Action item
Output only the lines from the start of the entries through the line holding "destruct (sub_at_inner_product _". Each line must match the original exactly.

[Dataset records]
Definition weights_sized (s : Secrets) (w : Weights CScalar) : Prop :=
  length (wL w) = length (a_L s) ∧ length (wR w) = length (a_R s) ∧
  length (wO w) = length (a_O s) ∧ length (wV w) = length (sec_v s).

Definition weights_value (s : Secrets) (w : Weights CScalar) : CScalar :=
  inner_product (wL w) (a_L s) + inner_product (wR w) (a_R s) + inner_product (wO w) (a_O s)
  - inner_product (wV w) (sec_v s).

Lemma insert_inner_product i (x y : CScalar) w a :
  w !! i = Some y → length w = length a →
  inner_product (<[i := x]> w) a = inner_product w a + (x - y) * default 0 (a !! i).
Proof.
  revert i a. induction w as [|z w IH]; intros i [|b a] Hi Hl; try done.
  destruct i as [|i]; simpl in Hi.
  - injection Hi as ->. simpl. rewrite !inner_product_cons. ring.
  - change (<[S i:=x]> (z :: w)) with (z :: <[i:=x]> w). rewrite !inner_product_cons, (IH i a Hi) by (simpl in Hl; lia).
    simpl. ring.
Qed.

Lemma add_at_inner_product i x w w' a :
  add_at i x w = Some w' → length w = length a →
  length w' = length w ∧ inner_product w' a = inner_product w a + x * default 0 (a !! i).
Proof.
  unfold add_at. destruct (w !! i) as [y|] eqn:E; [|done]. intros [= <-] Hl.
  rewrite length_insert, (insert_inner_product _ _ y) by done. split; [done|]. ring.
Qed.
Lemma sub_at_inner_product i x w w' a :
  sub_at i x w = Some w' → length w = length a →
  length w' = length w ∧ inner_product w' a = inner_product w a - x * default 0 (a !! i).
Proof.
  unfold sub_at. destruct (w !! i) as [y|] eqn:E; [|done]. intros [= <-] Hl.
  rewrite length_insert, (insert_inner_product _ _ y) by done. split; [done|]. ring.
Qed.

Lemma weigh_value exp_z s w wc term w' :
  weights_sized s w → prover_weigh exp_z w term = Some w' →
  weights_sized s w' ∧ ∃ wc', verifier_weigh exp_z (w, wc) term = Some (w', wc') ∧
    weights_value s w' - wc'
    = weights_value s w - wc + exp_z * (term.2 * assignment s term.1).
Proof.
  destruct term as [var coeff]. intros (HL & HR & HO & HV). unfold weights_sized, weights_value.
  unfold prover_weigh, verifier_weigh, assignment. cbn [fst snd].
  rewrite scaled_by_coefficient_spec. destruct var as [i|i|i|i|]; cbn [eval_variable].
  - intros (v & Hv & [= <-])%bind_Some. rewrite Hv. cbn [wL wR wO wV mbind option_bind].
    destruct (sub_at_inner_product _ _ _ _ _ Hv HV) as [-> ->]. split; [done|].
    eexists. split; [done|]. ring.
  - intros (v & Hv & [= <-])%bind_Some. rewrite Hv. cbn [wL wR wO wV mbind option_bind].
    destruct (add_at_inner_product _ _ _ _ _ Hv HL) as [-> ->]. split; [done|].
    eexists. split; [done|]. ring.
  - intros (v & Hv & [= <-])%bind_Some. rewrite Hv. cbn [wL wR wO wV mbind option_bind].
    destruct (add_at_inner_product _ _ _ _ _ Hv HR) as [-> ->]. split; [done|].
    eexists. split; [done|]. ring.
  - intros (v & Hv & [= <-])%bind_Some. rewrite Hv. cbn [wL wR wO wV mbind option_bind].
    destruct (add_at_inner_product _ _ _ _ _ Hv HO) as [-> ->]. split; [done|].
    eexists. split; [done|]. ring.
  - intros [= <-]. split; [done|]. eexists. split; [done|]. simpl. ring.
Qed.

Lemma weigh_terms_value exp_z s w wc lc w' :
  weights_sized s w → fold_option (prover_weigh exp_z) w lc = Some w' →
  weights_sized s w' ∧ ∃ wc', fold_option (verifier_weigh exp_z) (w, wc) lc = Some (w', wc') ∧
    weights_value s w' - wc' = weights_value s w - wc + exp_z * lc_value (assignment s) lc.
Proof.
  revert w wc. induction lc as [|[var coeff] lc IH]; intros w wc Hs; cbn [fold_option].
  { intros [= <-]. split; [done|]. exists wc. split; [done|]. simpl. ring. }
  intros (w1 & Hw1 & Hrest)%bind_Some.
  destruct (weigh_value exp_z s w wc _ w1 Hs Hw1) as (Hs1 & wc1 & E & Hval).
  destruct (IH w1 wc1 Hs1 Hrest) as (Hs' & wc' & E' & Hval').
  split; [done|]. exists wc'. rewrite E. cbn [mbind option_bind]. split; [done|].
  rewrite Hval', Hval. simpl. ring.
Qed.

(** The sum of the constraints, each weighted by its power of [z]. *)
Fixpoint weighted_sum (s : Secrets) (exp_z z : CScalar) (lcs : list (LinearCombination CScalar))
    : CScalar :=
  match lcs with
  | [] => 0
  | lc :: lcs => exp_z * lc_value (assignment s) lc + weighted_sum s (exp_z * z) z lcs
  end.

Lemma weigh_constraints_value z s exp_z w wc lcs w' exp_z' :
  weights_sized s w →
  fold_option (λ '(w, exp_z) lc, w ← fold_option (prover_weigh exp_z) w lc; Some (w, exp_z * z))
    (w, exp_z) lcs = Some (w', exp_z') →
  weights_sized s w' ∧ ∃ wc',
    fold_option (λ '(w, exp_z) lc, w ← fold_option (verifier_weigh exp_z) w lc; Some (w, exp_z * z))
      (w, wc, exp_z) lcs = Some (w', wc', exp_z') ∧
    weights_value s w' - wc' = weights_value s w - wc + weighted_sum s exp_z z lcs.
Proof.
  revert w wc exp_z. induction lcs as [|lc lcs IH]; intros w wc exp_z Hs; cbn [fold_option].
  { intros [= <- <-]. split; [done|]. exists wc. split; [done|]. simpl. ring. }
  intros ([w1 e1] & (w2 & Hw1 & [= <- <-])%bind_Some & Hrest)%bind_Some.
  destruct (weigh_terms_value exp_z s w wc lc w2 Hs Hw1) as (Hs1 & wc1 & E & Hval).
  destruct (IH w2 wc1 (exp_z * z) Hs1 Hrest) as (Hs' & wc' & E' & Hval').
  split; [done|]. exists wc'. rewrite E. cbn [mbind option_bind]. split; [done|].
  rewrite Hval', Hval. simpl. ring.
Qed.

Lemma weighted_sum_satisfied s exp_z z lcs :
  Forall (λ lc, lc_value (assignment s) lc = 0) lcs → weighted_sum s exp_z z lcs = 0.
Proof.
  intros Hs. revert exp_z. induction Hs as [|lc lcs H _ IH]; intros exp_z; [done|].
  simpl. rewrite H, IH. ring.
Qed.

Lemma flattened_sync P V z w :
  core_sync P V → prover_flattened_constraints P z = Some w →
  weights_sized (p_secrets P) w ∧ ∃ wc, verifier_flattened_constraints V z = Some (w, wc) ∧
    (satisfied P → weights_value (p_secrets P) w = wc).
Proof.
  intros [] Hw. unfold prover_flattened_constraints in Hw.
  apply bind_Some in Hw as ([w1 e1] & Hw & [= <-]).
  apply (weigh_constraints_value _ (p_secrets P) _ _ 0) in Hw as (Hs & wc & Hv & Hval).
  2: { unfold weights_sized. cbn. rewrite !length_replicate. repeat split; congruence. }
  split; [done|]. exists wc. split.
  - unfold verifier_flattened_constraints. rewrite <-sync_L0, <-sync_constraints0.
    assert (Hm : length (v_V V) = length (sec_v (p_secrets P))).
    { rewrite sync_V0. unfold value_commitments. rewrite length_zip_with, <-sync_v0. lia. }
    rewrite Hm, Hv. done.
  - intros Hsat. rewrite weighted_sum_satisfied in Hval by done.
    unfold weights_value in Hval at 2. cbn [wL wR wO wV] in Hval. rewrite !inner_product_zeros in Hval.
    apply (f_equal (λ x, x + wc)) in Hval. ring_simplify in Hval. rewrite Hval. ring.
Qed.
End flattening.

(** ** Properties *)
Section properties.
Context {CY : Cycle} {CL : CycleLaws} {ME : Merlin}.

(** C38: prover and verifier build the same constraint system.  A prover and a
    verifier in related states (equal transcripts and constraints, as many
    multipliers on both sides, commitments to the prover's committed values) that
    run the same circuit, the verifier without assignments, give the circuit the
    same variables, metrics and challenges and end in related states, and so do
    the callbacks that they deferred.  The weights into which the two then flatten
    their constraints are equal for every challenge, and if the assignment
    satisfies the constraints, the weighted assignment adds up to the constant
    that only the verifier computes. *)
Theorem constraint_systems_agree {A} (c c' : circuit A) P V a P' core z w :
  full_sync P V → same_circuit c c' → run_circuit c P = Some (a, P') →
  prover_create_randomized_constraints P' = Some (Ok core) →
  prover_flattened_constraints core z = Some w →
  ∃ V' vcore wc,
    run_circuit c' V = Some (a, V') ∧
    full_sync P' V' ∧
    verifier_create_randomized_constraints V' = Some (Ok vcore) ∧
    core_sync core vcore ∧
    verifier_flattened_constraints vcore z = Some (w, wc) ∧
    (satisfied core → weights_value (p_secrets core) w = wc).
Proof.
  intros HPV Hc Hrun Hrand Hw.
  destruct (run_circuit_simulation (Rel:=full_sync) c c' P V a P' Hc HPV Hrun) as (V' & HV' & Hsync).
  destruct (randomized_sync P' V' core Hsync Hrand) as (vcore & Hvr & Hcore).
  destruct (flattened_sync core vcore z w Hcore Hw) as (_ & wc & Hvw & Hval).
  by exists V', vcore, wc.
Qed.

Answer space
Definition weights_sized (s : Secrets) (w : Weights CScalar) : Prop :=
  length (wL w) = length (a_L s) ∧ length (wR w) = length (a_R s) ∧
  length (wO w) = length (a_O s) ∧ length (wV w) = length (sec_v s).

Definition weights_value (s : Secrets) (w : Weights CScalar) : CScalar :=
  inner_product (wL w) (a_L s) + inner_product (wR w) (a_R s) + inner_product (wO w) (a_O s)
  - inner_product (wV w) (sec_v s).

Lemma insert_inner_product i (x y : CScalar) w a :
  w !! i = Some y → length w = length a →
  inner_product (<[i := x]> w) a = inner_product w a + (x - y) * default 0 (a !! i).
Proof.
  revert i a. induction w as [|z w IH]; intros i [|b a] Hi Hl; try done.
  destruct i as [|i]; simpl in Hi.
  - injection Hi as ->. simpl. rewrite !inner_product_cons. ring.
  - change (<[S i:=x]> (z :: w)) with (z :: <[i:=x]> w). rewrite !inner_product_cons, (IH i a Hi) by (simpl in Hl; lia).
    simpl. ring.
Qed.

Lemma add_at_inner_product i x w w' a :
  add_at i x w = Some w' → length w = length a →
  length w' = length w ∧ inner_product w' a = inner_product w a + x * default 0 (a !! i).
Proof.
  unfold add_at. destruct (w !! i) as [y|] eqn:E; [|done]. intros [= <-] Hl.
  rewrite length_insert, (insert_inner_product _ _ y) by done. split; [done|]. ring.
Qed.
Lemma sub_at_inner_product i x w w' a :
  sub_at i x w = Some w' → length w = length a →
  length w' = length w ∧ inner_product w' a = inner_product w a - x * default 0 (a !! i).
Proof.
  unfold sub_at. destruct (w !! i) as [y|] eqn:E; [|done]. intros [= <-] Hl.
  rewrite length_insert, (insert_inner_product _ _ y) by done. split; [done|]. ring.
Qed.

Lemma weigh_value exp_z s w wc term w' :
  weights_sized s w → prover_weigh exp_z w term = Some w' →
  weights_sized s w' ∧ ∃ wc', verifier_weigh exp_z (w, wc) term = Some (w', wc') ∧
    weights_value s w' - wc'
    = weights_value s w - wc + exp_z * (term.2 * assignment s term.1).
Proof.
  destruct term as [var coeff]. intros (HL & HR & HO & HV). unfold weights_sized, weights_value.
  unfold prover_weigh, verifier_weigh, assignment. cbn [fst snd].
  rewrite scaled_by_coefficient_spec. destruct var as [i|i|i|i|]; cbn [eval_variable].
  - intros (v & Hv & [= <-])%bind_Some. rewrite Hv. cbn [wL wR wO wV mbind option_bind].
    destruct (sub_at_inner_product _ _ _ _ _ Hv HV) as [-> ->]. split; [done|].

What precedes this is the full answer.